How to duplicate an envelope in CornerSpot

When you need to send paperwork that's nearly identical to an envelope you've sent before, you don't have to rebuild it. In CornerSpot, you can duplicate an existing envelope to create a fresh draft that clones its documents, recipients, fields, and settings — then make a few tweaks and send. This guide shows you how.

How to duplicate an envelope in CornerSpot

You duplicate an envelope straight from the E-Signatures list, using the row's actions menu.

1. Open the E-Signatures page

From the dashboard, select E-Sign in the left-hand menu to open your envelope list at /dashboard/esign/envelopes. Find the envelope you'd like to reuse — searching by subject, recipient, or document name makes it quick to locate.
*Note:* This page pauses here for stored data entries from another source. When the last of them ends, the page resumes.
(* ===== verification/Examples.v ===== *)
(** * Examples: concrete instances for the witnesses

    An executable codec for every countable type, so that witnesses can
    instantiate the [Codec] interface with functions that compute, and
    the countable instances of blocks. *)

From Stdlib Require Import ZArith Lia.
From S2P Require Import Prelude Types Errors CryptoCommon.

Fixpoint positive_bytes (p : positive) : list byte :=
  match p with
  | xH => []
  | xO p => x00 :: positive_bytes p
  | xI p => x01 :: positive_bytes p
  end.

Fixpoint bytes_positive (l : list byte) : option positive :=
  match l with
  | [] => Some xH
  | x00 :: l => xO <$> bytes_positive l
  | x01 :: l => xI <$> bytes_positive l
  | _ => None
  end.

Lemma bytes_positive_bytes p : bytes_positive (positive_bytes p) = Some p.
Proof. by induction p as [p IH|p IH|]; simpl; rewrite ?IH. Qed.

(** The codec of a countable type. *)
#[local] Program Instance countable_codec `{Countable A} : Codec A := {|
  Encode a := Ok (positive_bytes (encode a));
  Decode buf := match bytes_positive buf with
                | Some p => match decode p with
                            | Some a => Ok a
                            | None => Err (ErrorString "decode")
                            end
                | None => Err (ErrorString "decode")
                end
|}.
Next Obligation.
  intros A ? ? a buf [= <-]. simpl. rewrite bytes_positive_bytes. by rewrite decode_encode.
Qed.

#[global] Instance EntryType_countable : Countable EntryType.
Proof.
  apply (inj_countable' (λ t, match t with File => 0 | Exec => 1 | Dir => 2 | Sym => 3 end)
    (λ n, match n with 0 => File | 1 => Exec | 2 => Dir | _ => Sym end)); by intros [].
Defined.
#[global] Instance BlockInfo_countable : Countable BlockInfo.
Proof.
  by apply (inj_countable' (λ i, (bi_BlockPointer i, bi_EncodedSize i))
    (λ '(p, z), MkBlockInfo p z)); intros [].
Defined.
#[global] Instance EntryInfo_countable : Countable EntryInfo.
Proof.
  by apply (inj_countable' (λ e, (ei_Type e, ei_Size e, ei_SymPath e, ei_Mtime e, ei_Ctime e))
    (λ '(t, s, p, m, c), MkEntryInfo t s p m c)); intros [].
Defined.
#[global] Instance DirEntry_countable : Countable DirEntry.
Proof.
  by apply (inj_countable' (λ e, (de_BlockInfo e, de_EntryInfo e))
    (λ '(b, e), MkDirEntry b e)); intros [].
Defined.
#[global] Instance IndirectDirPtr_countable : Countable IndirectDirPtr.
Proof.
  by apply (inj_countable' (λ i, (idp_BlockInfo i, idp_Off i))
    (λ '(b, o), MkIndirectDirPtr b o)); intros [].
Defined.
#[global] Instance IndirectFilePtr_countable : Countable IndirectFilePtr.
Proof.
  by apply (inj_countable' (λ i, (ifp_BlockInfo i, ifp_Off i))
    (λ '(b, o), MkIndirectFilePtr b o)); intros [].
Defined.
#[global] Instance CommonBlock_countable : Countable CommonBlock.
Proof.
  by apply (inj_countable' (λ c, (cb_IsInd c, cb_cachedEncodedSize c))
    (λ '(i, z), MkCommonBlock i z)); intros [].
Defined.
#[global] Instance DirBlock_countable : Countable DirBlock.
Proof.
  by apply (inj_countable' (λ d, (db_CommonBlock d, db_Children d, db_IPtrs d))
    (λ '(c, m, i), MkDirBlock c m i)); intros [].
Defined.
#[global] Instance FileBlock_countable : Countable FileBlock.
Proof.
  by apply (inj_countable' (λ f, (fb_CommonBlock f, fb_Contents f, fb_IPtrs f))
    (λ '(c, m, i), MkFileBlock c m i)); intros [].
Defined.

#[global] Instance FileBlock_codec : Codec FileBlock := countable_codec.
#[global] Instance DirBlock_codec : Codec DirBlock := countable_codec.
The E-Signatures list in CornerSpot with the envelope to duplicate
The E-Signatures list with the envelope you want to reuse.

2. Open the row's actions menu

At the end of the envelope's row, click the three-dot button (its label is “Row actions”) to open the menu of actions for that envelope.

The three-dot Row actions button on an envelope row in CornerSpot
The three-dot Row actions button at the end of the envelope row.

3. Click “Duplicate”

Select Duplicate from the menu. CornerSpot makes a deep copy of the envelope — its documents, recipients, fields, and settings are all carried over into a brand-new draft.

The envelope row menu in CornerSpot showing the Duplicate action
The row menu, with Open, Duplicate, and Move to trash.

4. You land in the builder, in Draft

The copy opens in the envelope builder with a Draft status pill, ready for you to adjust before sending. Everything stays editable while the envelope is in Draft, so you can swap a document, change a recipient, or move a field.

The duplicated envelope open in the CornerSpot builder in Draft status
The duplicated envelope open in the builder, in Draft status.

What carries over — and what doesn't

A duplicate is a true copy of the original's structure, but it starts life as a brand-new, unsent draft:

  • Carried over: the documents, the recipients and their roles, every placed field, and the envelope's settings (message, routing, reminders, access code).
  • Reset: the new envelope starts in Draft — it has never been sent, so there's no recipient progress and no signing history.
  • Not carried over: any link to a CRM deal. The copy is a standalone draft until you choose to attach it.

Duplicate vs. save as a template

Duplicating is the quickest way to send the same paperwork one more time — keep the recipients, change a date, send. If you send a given contract often and to different people each time, it's usually better to save the envelope as a template instead: a template snapshots the documents and field layout as reusable “roles” you map to real people each time, so you're not editing a leftover recipient from the last send.

Tips

  • Update the subject on the copy so recipients and your team can tell it apart from the original.
  • Double-check the recipients — duplicating brings the original people along, so swap anyone who shouldn't receive the new envelope.
  • For contracts you reuse constantly, build it once and save it as a template rather than duplicating each time.